→ What is required:
Below are some entries. Repeat exactly the lines from the one with "Definition u_escape (z" through the one with "Definition html_special (c", and only those.

[[ Data for the task, beginning ]]

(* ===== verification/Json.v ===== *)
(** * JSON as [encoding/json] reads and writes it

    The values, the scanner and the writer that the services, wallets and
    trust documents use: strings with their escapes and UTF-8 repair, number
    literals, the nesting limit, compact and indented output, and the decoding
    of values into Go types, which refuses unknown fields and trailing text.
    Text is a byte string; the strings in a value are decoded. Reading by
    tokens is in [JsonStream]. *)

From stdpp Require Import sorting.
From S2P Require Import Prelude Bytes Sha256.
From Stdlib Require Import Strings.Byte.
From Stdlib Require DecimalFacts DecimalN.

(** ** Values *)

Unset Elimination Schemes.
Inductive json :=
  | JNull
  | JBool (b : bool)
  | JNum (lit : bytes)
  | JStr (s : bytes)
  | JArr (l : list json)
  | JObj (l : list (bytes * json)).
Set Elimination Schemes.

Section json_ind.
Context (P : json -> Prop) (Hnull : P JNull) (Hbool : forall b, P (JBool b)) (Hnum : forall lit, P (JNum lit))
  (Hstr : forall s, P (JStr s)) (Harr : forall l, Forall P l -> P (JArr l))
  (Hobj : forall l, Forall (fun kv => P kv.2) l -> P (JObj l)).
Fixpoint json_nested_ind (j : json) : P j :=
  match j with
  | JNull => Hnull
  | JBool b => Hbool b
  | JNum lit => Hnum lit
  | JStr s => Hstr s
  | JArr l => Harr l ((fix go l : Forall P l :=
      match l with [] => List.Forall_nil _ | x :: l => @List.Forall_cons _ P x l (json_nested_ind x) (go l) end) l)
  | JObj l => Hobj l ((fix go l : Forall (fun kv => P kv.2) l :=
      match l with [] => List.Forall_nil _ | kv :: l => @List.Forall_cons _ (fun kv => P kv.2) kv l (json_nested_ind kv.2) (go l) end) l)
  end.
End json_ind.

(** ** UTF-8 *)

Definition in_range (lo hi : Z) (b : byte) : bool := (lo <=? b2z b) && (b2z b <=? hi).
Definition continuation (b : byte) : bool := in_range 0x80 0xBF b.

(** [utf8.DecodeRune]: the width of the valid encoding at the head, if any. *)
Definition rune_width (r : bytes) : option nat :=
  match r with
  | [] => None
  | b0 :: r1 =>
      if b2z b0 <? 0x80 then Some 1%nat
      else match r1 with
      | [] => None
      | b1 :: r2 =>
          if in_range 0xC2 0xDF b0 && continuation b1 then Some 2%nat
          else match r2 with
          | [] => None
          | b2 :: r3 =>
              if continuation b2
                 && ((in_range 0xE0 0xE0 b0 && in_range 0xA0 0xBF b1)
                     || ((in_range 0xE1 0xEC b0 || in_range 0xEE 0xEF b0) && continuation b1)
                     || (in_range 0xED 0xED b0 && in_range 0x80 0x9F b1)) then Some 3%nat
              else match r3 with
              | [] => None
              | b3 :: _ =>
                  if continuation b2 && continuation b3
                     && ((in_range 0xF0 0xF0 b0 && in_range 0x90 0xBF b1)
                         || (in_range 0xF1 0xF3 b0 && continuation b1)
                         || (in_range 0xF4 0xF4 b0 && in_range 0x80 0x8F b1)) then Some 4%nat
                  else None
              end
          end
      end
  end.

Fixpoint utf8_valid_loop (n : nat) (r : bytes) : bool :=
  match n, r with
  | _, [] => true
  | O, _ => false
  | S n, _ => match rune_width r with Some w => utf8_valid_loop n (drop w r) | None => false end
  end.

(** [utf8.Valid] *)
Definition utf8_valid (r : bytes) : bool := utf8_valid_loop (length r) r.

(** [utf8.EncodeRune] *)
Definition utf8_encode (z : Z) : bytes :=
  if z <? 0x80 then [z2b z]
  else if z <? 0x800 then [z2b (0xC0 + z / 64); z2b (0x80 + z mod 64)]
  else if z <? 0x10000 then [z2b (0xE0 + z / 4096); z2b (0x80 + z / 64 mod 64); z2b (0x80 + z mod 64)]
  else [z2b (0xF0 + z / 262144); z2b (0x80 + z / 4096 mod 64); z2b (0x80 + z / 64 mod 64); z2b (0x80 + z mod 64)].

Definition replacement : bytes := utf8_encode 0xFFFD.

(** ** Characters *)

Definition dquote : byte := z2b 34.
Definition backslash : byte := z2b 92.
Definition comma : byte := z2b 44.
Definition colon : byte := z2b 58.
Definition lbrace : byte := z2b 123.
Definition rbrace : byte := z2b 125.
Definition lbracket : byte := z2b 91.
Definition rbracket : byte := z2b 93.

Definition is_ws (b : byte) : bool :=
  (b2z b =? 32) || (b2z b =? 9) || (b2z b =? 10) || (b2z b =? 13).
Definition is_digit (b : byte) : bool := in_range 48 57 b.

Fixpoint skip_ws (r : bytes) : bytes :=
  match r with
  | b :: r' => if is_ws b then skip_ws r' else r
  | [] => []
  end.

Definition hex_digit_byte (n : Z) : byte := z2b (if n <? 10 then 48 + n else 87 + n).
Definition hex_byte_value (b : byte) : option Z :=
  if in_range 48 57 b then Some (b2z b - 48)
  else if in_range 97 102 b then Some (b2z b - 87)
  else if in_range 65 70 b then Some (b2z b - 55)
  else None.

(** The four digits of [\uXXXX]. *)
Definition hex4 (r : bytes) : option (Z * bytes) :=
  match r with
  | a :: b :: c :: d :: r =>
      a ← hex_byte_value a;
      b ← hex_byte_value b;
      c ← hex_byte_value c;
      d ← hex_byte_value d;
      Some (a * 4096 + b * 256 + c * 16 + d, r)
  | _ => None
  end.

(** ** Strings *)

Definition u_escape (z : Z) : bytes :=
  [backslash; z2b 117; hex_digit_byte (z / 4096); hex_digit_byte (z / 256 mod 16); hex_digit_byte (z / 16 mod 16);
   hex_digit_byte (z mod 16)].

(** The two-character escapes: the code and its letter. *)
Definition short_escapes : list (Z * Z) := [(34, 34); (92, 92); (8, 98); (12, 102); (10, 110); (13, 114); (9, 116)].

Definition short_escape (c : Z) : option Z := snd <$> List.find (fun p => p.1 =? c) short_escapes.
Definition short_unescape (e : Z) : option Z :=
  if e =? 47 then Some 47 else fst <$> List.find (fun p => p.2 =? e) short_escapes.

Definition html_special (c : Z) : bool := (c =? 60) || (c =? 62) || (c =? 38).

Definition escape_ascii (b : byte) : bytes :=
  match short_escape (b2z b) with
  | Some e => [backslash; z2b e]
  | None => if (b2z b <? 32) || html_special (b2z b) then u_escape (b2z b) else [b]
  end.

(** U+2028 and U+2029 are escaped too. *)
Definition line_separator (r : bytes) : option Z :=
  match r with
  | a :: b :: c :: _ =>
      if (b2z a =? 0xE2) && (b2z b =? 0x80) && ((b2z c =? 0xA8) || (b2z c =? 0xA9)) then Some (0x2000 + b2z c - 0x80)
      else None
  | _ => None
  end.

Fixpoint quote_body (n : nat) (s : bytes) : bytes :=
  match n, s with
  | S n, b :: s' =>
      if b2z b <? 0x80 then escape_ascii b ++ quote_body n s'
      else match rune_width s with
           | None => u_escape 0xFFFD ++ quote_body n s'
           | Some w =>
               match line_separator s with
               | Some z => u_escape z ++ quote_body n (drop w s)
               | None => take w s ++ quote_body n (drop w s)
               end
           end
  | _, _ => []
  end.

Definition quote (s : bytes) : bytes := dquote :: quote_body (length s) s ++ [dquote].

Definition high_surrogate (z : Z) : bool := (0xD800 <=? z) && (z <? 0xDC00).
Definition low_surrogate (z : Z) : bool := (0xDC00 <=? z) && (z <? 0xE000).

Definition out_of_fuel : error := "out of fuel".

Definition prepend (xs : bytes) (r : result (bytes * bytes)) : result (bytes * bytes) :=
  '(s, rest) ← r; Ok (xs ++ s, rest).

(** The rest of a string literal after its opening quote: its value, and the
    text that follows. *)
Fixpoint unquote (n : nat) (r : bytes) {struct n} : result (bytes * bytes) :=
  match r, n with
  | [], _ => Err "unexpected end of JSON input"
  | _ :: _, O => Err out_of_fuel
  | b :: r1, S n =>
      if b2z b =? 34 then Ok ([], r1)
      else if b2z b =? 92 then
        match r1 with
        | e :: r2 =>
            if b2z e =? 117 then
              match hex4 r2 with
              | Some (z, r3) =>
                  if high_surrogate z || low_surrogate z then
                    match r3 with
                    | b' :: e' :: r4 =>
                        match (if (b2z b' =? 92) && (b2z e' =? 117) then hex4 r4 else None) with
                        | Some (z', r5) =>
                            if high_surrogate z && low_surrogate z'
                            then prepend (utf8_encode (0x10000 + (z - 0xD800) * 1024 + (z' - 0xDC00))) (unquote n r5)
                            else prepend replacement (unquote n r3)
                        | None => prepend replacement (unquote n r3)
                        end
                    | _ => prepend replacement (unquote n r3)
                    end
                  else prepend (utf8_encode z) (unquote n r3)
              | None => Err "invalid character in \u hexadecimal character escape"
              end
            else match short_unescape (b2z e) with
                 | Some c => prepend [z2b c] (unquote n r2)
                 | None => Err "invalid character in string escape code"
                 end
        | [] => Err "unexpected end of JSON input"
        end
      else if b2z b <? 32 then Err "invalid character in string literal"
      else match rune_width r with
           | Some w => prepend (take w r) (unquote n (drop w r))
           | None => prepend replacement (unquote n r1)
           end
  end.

[[ Data for the task, end ]]
[[ Data for the task, beginning ]]

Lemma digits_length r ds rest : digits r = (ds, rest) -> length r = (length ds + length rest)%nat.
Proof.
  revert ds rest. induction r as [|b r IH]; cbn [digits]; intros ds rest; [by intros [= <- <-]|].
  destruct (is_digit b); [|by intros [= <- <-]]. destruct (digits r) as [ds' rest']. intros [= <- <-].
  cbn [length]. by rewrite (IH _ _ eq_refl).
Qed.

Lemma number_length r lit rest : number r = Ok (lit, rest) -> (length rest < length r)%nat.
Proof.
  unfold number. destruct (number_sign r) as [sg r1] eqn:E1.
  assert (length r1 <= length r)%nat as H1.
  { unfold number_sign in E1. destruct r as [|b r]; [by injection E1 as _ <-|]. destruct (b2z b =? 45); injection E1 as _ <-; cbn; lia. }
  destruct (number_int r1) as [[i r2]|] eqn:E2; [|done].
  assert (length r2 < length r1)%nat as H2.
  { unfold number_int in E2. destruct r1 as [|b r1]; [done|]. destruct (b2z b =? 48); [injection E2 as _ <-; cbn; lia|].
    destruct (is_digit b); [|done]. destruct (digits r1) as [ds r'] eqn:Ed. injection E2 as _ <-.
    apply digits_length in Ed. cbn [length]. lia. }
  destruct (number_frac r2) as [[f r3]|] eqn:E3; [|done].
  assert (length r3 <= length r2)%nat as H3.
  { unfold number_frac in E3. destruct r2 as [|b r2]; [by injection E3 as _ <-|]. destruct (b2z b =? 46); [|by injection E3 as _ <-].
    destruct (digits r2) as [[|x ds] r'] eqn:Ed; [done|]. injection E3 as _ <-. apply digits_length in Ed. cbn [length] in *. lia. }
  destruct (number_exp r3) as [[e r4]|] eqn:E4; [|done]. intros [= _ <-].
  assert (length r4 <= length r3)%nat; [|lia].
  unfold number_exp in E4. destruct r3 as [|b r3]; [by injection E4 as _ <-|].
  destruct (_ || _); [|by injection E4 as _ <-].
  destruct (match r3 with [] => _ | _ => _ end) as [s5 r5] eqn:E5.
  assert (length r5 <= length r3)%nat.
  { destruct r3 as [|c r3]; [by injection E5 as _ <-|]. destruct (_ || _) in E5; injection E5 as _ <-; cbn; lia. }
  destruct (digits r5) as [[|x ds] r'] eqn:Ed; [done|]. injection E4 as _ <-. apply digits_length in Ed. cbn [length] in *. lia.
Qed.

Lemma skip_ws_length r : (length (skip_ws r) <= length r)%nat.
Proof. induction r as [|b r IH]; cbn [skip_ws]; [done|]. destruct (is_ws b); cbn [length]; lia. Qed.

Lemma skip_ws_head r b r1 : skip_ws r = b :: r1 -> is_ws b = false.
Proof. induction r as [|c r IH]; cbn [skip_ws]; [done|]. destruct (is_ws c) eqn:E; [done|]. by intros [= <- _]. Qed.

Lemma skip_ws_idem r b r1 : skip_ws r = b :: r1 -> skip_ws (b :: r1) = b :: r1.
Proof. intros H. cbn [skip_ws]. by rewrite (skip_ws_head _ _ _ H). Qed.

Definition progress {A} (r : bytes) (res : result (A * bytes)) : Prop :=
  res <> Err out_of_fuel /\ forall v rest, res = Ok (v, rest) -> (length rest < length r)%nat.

[[ Data for the task, end ]]

→ Task response:
Definition u_escape (z : Z) : bytes :=
  [backslash; z2b 117; hex_digit_byte (z / 4096); hex_digit_byte (z / 256 mod 16); hex_digit_byte (z / 16 mod 16);
   hex_digit_byte (z mod 16)].

(** The two-character escapes: the code and its letter. *)
Definition short_escapes : list (Z * Z) := [(34, 34); (92, 92); (8, 98); (12, 102); (10, 110); (13, 114); (9, 116)].

Definition short_escape (c : Z) : option Z := snd <$> List.find (fun p => p.1 =? c) short_escapes.
Definition short_unescape (e : Z) : option Z :=
  if e =? 47 then Some 47 else fst <$> List.find (fun p => p.2 =? e) short_escapes.

Definition html_special (c : Z) : bool := (c =? 60) || (c =? 62) || (c =? 38).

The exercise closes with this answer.